2 “Treaty of Commerce and Navigation Between the United States and Japan,” The American Journal of International Law 5, 2, Supplement: Official Documents (April 1911): 100.
3 Tashiro v. Jordan, 256 P. 545, Supreme Court of California, 1927. Westlaw Next 201 Cal 236. Jordan v. K. Tashiro, 49 S.Ct.47, Supreme Court of the United States, 1928. Westlaw Next 278 U.S. 123.
4 In 1903, Yoshisaku “Yos” Hirose left Nagasaki, Japan, his birthplace and home of twenty-one years to immigrate to the United States. From 1911 to 1915, Hirose attended the Armor Institute of Technology in Illinois. Soon after earning a bachelor’s degree in architecture, he migrated to Los Angeles where he began working as an architect, draftsman, and engineer.

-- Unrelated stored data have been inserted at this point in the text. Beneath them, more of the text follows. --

(* ===== verification/SizedThms.v ===== *)
(** SizedThms: the properties of the pool of equal elements. *)

From Stdlib Require Import ZArith Lia.
From stdpp Require Import prelude gmap.
From S2P Require Import Prelude Mem Block SizedPool.

(** A pool and its users: elements handed out and not given back are [A], and their owners write
    to them as they like. *)
Inductive sized_reach (m0 : mem) (ptr bsize len : Z) : st sized_mpool -> gset Z -> Prop :=
  | sized_reach_init p0 s :
      slots_ok m0 (SPool ptr (bsize * len) bsize len 0 ptr) ->
      sized_mpool_init ptr bsize len (St m0 p0) = Some (tt, s) ->
      sized_reach m0 ptr bsize len s ∅
  | sized_reach_alloc s A r s' :
      sized_reach m0 ptr bsize len s A -> sized_mpool_alloc s = Some (r, s') ->
      sized_reach m0 ptr bsize len s' (if decide (r = NULL) then A else {[r]} ∪ A)
  | sized_reach_free s A a s' :
      sized_reach m0 ptr bsize len s A -> a ∈ A -> sized_mpool_free a s = Some (tt, s') ->
      sized_reach m0 ptr bsize len s' (A ∖ {[a]})
  | sized_reach_write s A a k v m' :
      sized_reach m0 ptr bsize len s A -> a ∈ A -> 0 <= k < bsize ->
      store8 (smem s) (a + k) v = Some m' ->
      sized_reach m0 ptr bsize len (with_mem m' s) A.

(** The invariant: the free and the handed out elements are together all of them, once each. *)
Record sized_inv (ptr bsize len : Z) (s : st sized_mpool) (A : gset Z) (F : list Z) : Prop := {
  si_ok : spool_ok s F;
  si_fields : sp_area (smgr s) = ptr /\ sp_bsize (smgr s) = bsize /\ sp_len (smgr s) = len;
  si_all : forall a, a ∈ A <-> exists i, 0 <= i < len /\ (i ∉ F) /\ a = slot (smgr s) i;
}.

(** A concrete pool of 4 elements of 24 bytes. *)
Definition demo_slots_mem : mem := fill 4096 96 0 ∅.
Definition demo_slots : st sized_mpool :=
  match sized_mpool_init 4096 24 4 (St demo_slots_mem (SPool 0 0 0 0 0 0)) with
  | Some (_, s) => s
  | None => St ∅ (SPool 0 0 0 0 0 0)
  end.

Lemma demo_slots_ok : slots_ok demo_slots_mem (SPool 4096 (24 * 4) 24 4 0 4096).
Proof. split; try done. apply (fill_mapped 4096 96 0 ∅). Qed.

Lemma demo_slots_init :
  sized_mpool_init 4096 24 4 (St demo_slots_mem (SPool 0 0 0 0 0 0)) = Some (tt, demo_slots).
Proof.
  assert (Hr : runs (sized_mpool_init 4096 24 4) (St demo_slots_mem (SPool 0 0 0 0 0 0))
    (fun _ _ => True)) by (by apply runs_sized_init; [apply demo_slots_ok|]).
  apply runs_inv in Hr as ([] & s & E & _). unfold demo_slots. by rewrite E.
Qed.

Section Inv.
Context (m0 : mem) (ptr bsize len : Z).

Lemma upto_all i : 0 < len -> i ∈ upto 0 (Z.to_nat len) <-> 0 <= i < len.
Proof. intros. rewrite upto_in. lia. Qed.

Lemma sized_inv_init p0 s :
  slots_ok m0 (SPool ptr (bsize * len) bsize len 0 ptr) ->
  sized_mpool_init ptr bsize len (St m0 p0) = Some (tt, s) ->
  sized_inv ptr bsize len s ∅ (upto 0 (Z.to_nat len)).
Proof.
  intros Hs E. pose proof (so_len _ _ Hs) as Hl. simpl in Hl.
  assert (Hr : runs (sized_mpool_init ptr bsize len) (St m0 p0)
    (fun _ s' => sized_inv ptr bsize len s' ∅ (upto 0 (Z.to_nat len)))).
  { apply runs_sized_init; [done|]. intros s' Hok Hmg. split; [done|by rewrite Hmg|].
    intros a. split; [set_solver|]. intros (i & Hi & Hn & _). destruct Hn. by apply upto_all. }
  unfold runs in Hr. by rewrite E in Hr.
Qed.

Lemma sized_inv_alloc s A F :
  sized_inv ptr bsize len s A F ->
  runs sized_mpool_alloc s (fun r s' =>
    (r = NULL /\ F = [] /\ sized_inv ptr bsize len s' A F) \/
    (exists i F', F = i :: F' /\ r = slot (smgr s) i /\ r <> NULL /\ (r ∉ A) /\
       sized_inv ptr bsize len s' ({[r]} ∪ A) F')).
Proof.
  intros [Hok Hf Hall]. pose proof Hok as [Hs Hr Hn _ _]. eapply runs_sized_alloc; [exact Hok|].
  destruct F as [|i F].
  - left. split_ands; done.
  - intros s' Hok' _ Hmg. right. exists i, F.
    apply Forall_cons in Hr as [Hi Hr]. apply NoDup_cons in Hn as [Hni Hn].
    destruct (slot_range _ _ _ Hs Hi) as [Hlo _]. pose proof (so_base _ _ Hs). destruct Hf as (Hf1 & Hf2 & Hf3).
    assert (Hsl : forall j, slot (smgr s') j = slot (smgr s) j) by (intros; by rewrite Hmg).
    split_ands; try done; [unfold NULL; lia| |].
    + rewrite Hall. intros (j & Hj & HjF & E). apply (slot_inj _ _ _ _ Hs) in E as <-. set_solver.
    + split; [done|by rewrite Hmg|]. intros a. rewrite elem_of_union, elem_of_singleton, Hall. split.
      * intros [->|(j & Hj & HjF & ->)].
        -- exists i. rewrite Hsl. split_ands; [lia|lia|done|done].
        -- exists j. rewrite Hsl. set_solver.
      * intros (j & Hj & HjF & ->). rewrite Hsl. destruct (decide (j = i)) as [->|]; [by left|].
        right. exists j. set_solver.
Qed.

Lemma sized_inv_free s A F a :
  sized_inv ptr bsize len s A F -> a ∈ A ->
  runs (sized_mpool_free a) s (fun _ s' => exists F', sized_inv ptr bsize len s' (A ∖ {[a]}) F').
Proof.
  intros [Hok (Hf1 & Hf2 & Hf3) Hall] Ha. pose proof Hok as [Hs _ _ _ _].
  apply Hall in Ha as (i & Hi & HiF & ->).
  eapply runs_sized_free; [exact Hok|by rewrite Hf3|done|]. intros s' Hok' Hmg. exists (i :: F).
  assert (Hsl : forall j, slot (smgr s') j = slot (smgr s) j) by (intros; by rewrite Hmg).
  split; [done|by rewrite Hmg|]. intros a. rewrite elem_of_difference, elem_of_singleton, Hall. split.
  - intros [(j & Hj & HjF & ->) Hne]. exists j. rewrite Hsl. split_ands; try lia.
    apply not_elem_of_cons. split; [congruence|done].
  - intros (j & Hj & HjF & ->). rewrite Hsl. apply not_elem_of_cons in HjF as [Hne HjF]. split.
    + by exists j.
    + intros E. by apply (slot_inj _ _ _ _ Hs) in E.
Qed.

Lemma sized_inv_write s A F a k v m' :
  sized_inv ptr bsize len s A F -> a ∈ A -> 0 <= k < bsize ->
  store8 (smem s) (a + k) v = Some m' -> sized_inv ptr bsize len (with_mem m' s) A F.
Proof.
  intros [Hok (Hf1 & Hf2 & Hf3) Hall] Ha Hk Hst. pose proof Hok as [Hs Hr Hn Hh Hl].
  apply Hall in Ha as (i & Hi & HiF & ->). apply store8_inv in Hst as [Hsome ->].
  split; [|done|done]. split; simpl; try done.
  - pose proof (so_mapped _ _ Hs) as Hm. destruct Hs. split; try done. intros b Hb. destruct (decide (slot (smgr s) i + k = b)) as [->|].
    + rewrite lookup_insert_eq. by eexists.
    + rewrite lookup_insert_ne by done.
      by apply Hm.
  - clear Hh Hok Hall. induction F as [|j F IH]; [done|]. rewrite fmap_cons in Hl |- *. destruct Hl as [Hj Hl].
    apply not_elem_of_cons in HiF as [Hne HiF]. apply Forall_cons in Hr as [Hjr Hr].
    apply NoDup_cons in Hn as [_ Hn]. split; [|by apply IH].
    rewrite <- Hj. apply load_le_ext. intros b Hb. apply lookup_insert_ne.
    pose proof (so_bsize _ _ Hs). unfold slot in *. rewrite Hf1, Hf2 in *. clear - Hb Hne Hk H.
    destruct (Z.lt_total i j) as [Hij|[?|Hij]]; [|done|].
    + pose proof (Z.mul_le_mono_nonneg_r (i + 1) j bsize). lia.
    + pose proof (Z.mul_le_mono_nonneg_r (j + 1) i bsize). lia.
Qed.

Lemma sized_reach_inv s A :
  sized_reach m0 ptr bsize len s A -> exists F, sized_inv ptr bsize len s A F.
Proof.
  induction 1 as [p0 s Hs E|s A r s' _ (F & IH) E|s A a s' _ (F & IH) Ha E|s A a k v m' _ (F & IH) Ha Hk Hst].
  - eexists. by eapply sized_inv_init.
  - pose proof (sized_inv_alloc _ _ _ IH) as Hr. unfold runs in Hr. rewrite E in Hr.
    destruct Hr as [(-> & _ & H)|(i & F' & _ & _ & Hn & _ & H)].
    + exists F. by rewrite decide_True.
    + exists F'. by rewrite decide_False.
  - pose proof (sized_inv_free _ _ _ _ IH Ha) as Hr. unfold runs in Hr. by rewrite E in Hr.
  - exists F. by eapply sized_inv_write.
Qed.
End Inv.

(** ** Property *)

(** C16: elements are not shared and none is lost.  In every state that allocations, frees of
    elements in use and writes to elements in use can reach, [sized_mpool_alloc] returns; it
    answers NULL exactly when every element is in use, and else an element that is not. *)
Theorem sized_pool_correct (m0 : mem) (ptr bsize len : Z) (s : st sized_mpool) (A : gset Z) :
  sized_reach m0 ptr bsize len s A ->
  exists r s', sized_mpool_alloc s = Some (r, s') /\
    (r = NULL <-> forall i, 0 <= i < len -> ptr + i * bsize ∈ A) /\
    (r <> NULL -> r ∉ A /\ exists i, 0 <= i < len /\ r = ptr + i * bsize).
Proof.
  intros Hr. destruct (sized_reach_inv _ _ _ _ _ _ Hr) as (F & Hi). pose proof Hi as [Hok (Hf1 & Hf2 & Hf3) Hall].
  assert (Hslot : forall i, slot (smgr s) i = ptr + i * bsize) by (intros; unfold slot; congruence).
  pose proof (sized_inv_alloc _ _ _ _ _ _ Hi) as Ha. apply runs_inv in Ha as (r & s' & E & Hcase).
  exists r, s'. split; [done|]. destruct Hcase as [(-> & -> & _)|(i & F' & -> & -> & Hn & HnA & _)].
  - split; [|done]. split; [|done]. intros _ i Hir. apply Hall. exists i. split_ands; [lia|lia| |done].
    apply not_elem_of_nil.
  - pose proof (sk_range _ _ Hok) as Hrg. apply Forall_cons in Hrg as [Hir _]. rewrite Hf3 in Hir.
    rewrite Hslot in *. split; [|intros _; split; [done|by exists i]].
    split; [done|]. intros Hfull. by destruct (HnA (Hfull i Hir)).
Qed.

Lemma sized_pool_correct_witness :
  exists r s', sized_mpool_alloc demo_slots = Some (r, s') /\
    (r = NULL <-> forall i, 0 <= i < 4 -> 4096 + i * 24 ∈ (∅ : gset Z)) /\
    (r <> NULL -> r ∉ (∅ : gset Z) /\ exists i, 0 <= i < 4 /\ r = 4096 + i * 24).
Proof.
  apply (sized_pool_correct demo_slots_mem 4096 24 4 demo_slots ∅).
  eapply sized_reach_init; [apply demo_slots_ok|apply demo_slots_init].
Defined.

He established his office in the Pico-Union neighborhood and resided across town in Boyle Heights. In addition to the buildings in Boyle Heights and Little Tokyo that Hirose designed before the war, he also designed the school at the Poston concentration camp where he was incarcerated during World War II.
5 Keiro Senior HealthCare, Fifty Years, 50 Stories Celebrating All Things Keiro (Los Angeles, 2011), 76.
6 Kristen Hayashi, City of Los Angeles Historic Cultural Monument Nomination for the Japanese Hospital, 2016.
7 Kristen Hayashi, National Parks Service National Register Nomination for the Japanese Hospital, 2019.